In Sept. I had to be gone for several days and left him with the vet. The vet was shocked at how he was improving. He was actually growing hair back into the skin that was growing. He had survived. But one thing the vet had been concerned about from the beginning was brain damage. Would he be able to function at all. He does. He does have brain damage and does some of the strangest things. He gets lost in the house. He may be in the middle of the living room floor but he forgets where he is. So he lets out the sad cryand one of the other cats goes running to him. As soon as they nose him he looks at them like "Ok now I know where I am" The strange thing is that he is now my oldest cat. The others have all come on board since I got him. But they all under stand that you have to take care of Tiddles. He isn't a cuddler. But every night he will crawl up in the bed with me and lay his head on my shoulder and purr. Only problem is that when he purrs he also drools all over me.
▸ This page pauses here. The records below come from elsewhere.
(* ===== verification/InodeRefs.v ===== *)
(** The inode cache as references to inodes on the disk: fs.c [iget], [idup],
    [ilock], [iunlock] and [iput].

    For callers the cache is a multiset [R] of inode numbers, one for every
    reference, and the set [K] of those that are locked.  An entry in use holds
    an inode of [R] as often as it is referenced, and, once it is valid, what
    the disk says of the inode.  Which entry holds an inode stays the same as
    long as there are references to it. *)

From stdpp Require Import gmultiset.
From S2P Require Import Prelude Params BlockDev Bio Log CString Fs FsSpec FileSpec Dinode FileData Icache FsOps Dir DirSpec.

(** ** Multisets of references *)

Lemma mult_add (n : Z) (R : gmultiset Z) : multiplicity n (R ⊎ {[+ n +]}) = S (multiplicity n R).
Proof. rewrite multiplicity_disj_union, multiplicity_singleton, decide_True by done. lia. Qed.
Lemma mult_add_ne (m n : Z) (R : gmultiset Z) : m <> n -> multiplicity m (R ⊎ {[+ n +]}) = multiplicity m R.
Proof. intros. rewrite multiplicity_disj_union, multiplicity_singleton, decide_False by done. lia. Qed.
Lemma mult_sub (n : Z) (R : gmultiset Z) : multiplicity n (R ∖ {[+ n +]}) = (multiplicity n R - 1)%nat.
Proof. rewrite multiplicity_difference, multiplicity_singleton, decide_True by done. done. Qed.
Lemma mult_sub_ne (m n : Z) (R : gmultiset Z) : m <> n -> multiplicity m (R ∖ {[+ n +]}) = multiplicity m R.
Proof. intros. rewrite multiplicity_difference, multiplicity_singleton, decide_False by done. lia. Qed.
But that is a small price to pay for the pleasure of his company.


----------



## spacemonkey (Aug 12, 2004)

Oh, wow. That is a great story.  Good for you for saving this poor little guy! He obviously wanted to live, and seems to really appreciate the efforts you made (drool must be a sign of affection :lol


----------



## BlueAnimal (May 23, 2003)

Awww! That is such a sad beginning for him. It's good to hear he has a nice, loving home now.  What a great story. Thank you for sharing.


----------



## Mitts & Tess (Sep 4, 2004)

What a heartwarming story. Tiddle is one precious cat. You are a special person,for sure, giving him a home and love! :!: :!:


----------



## Jessicat (Jul 21, 2004)

That is a really good story,its great that you took him in and saved his life!


----------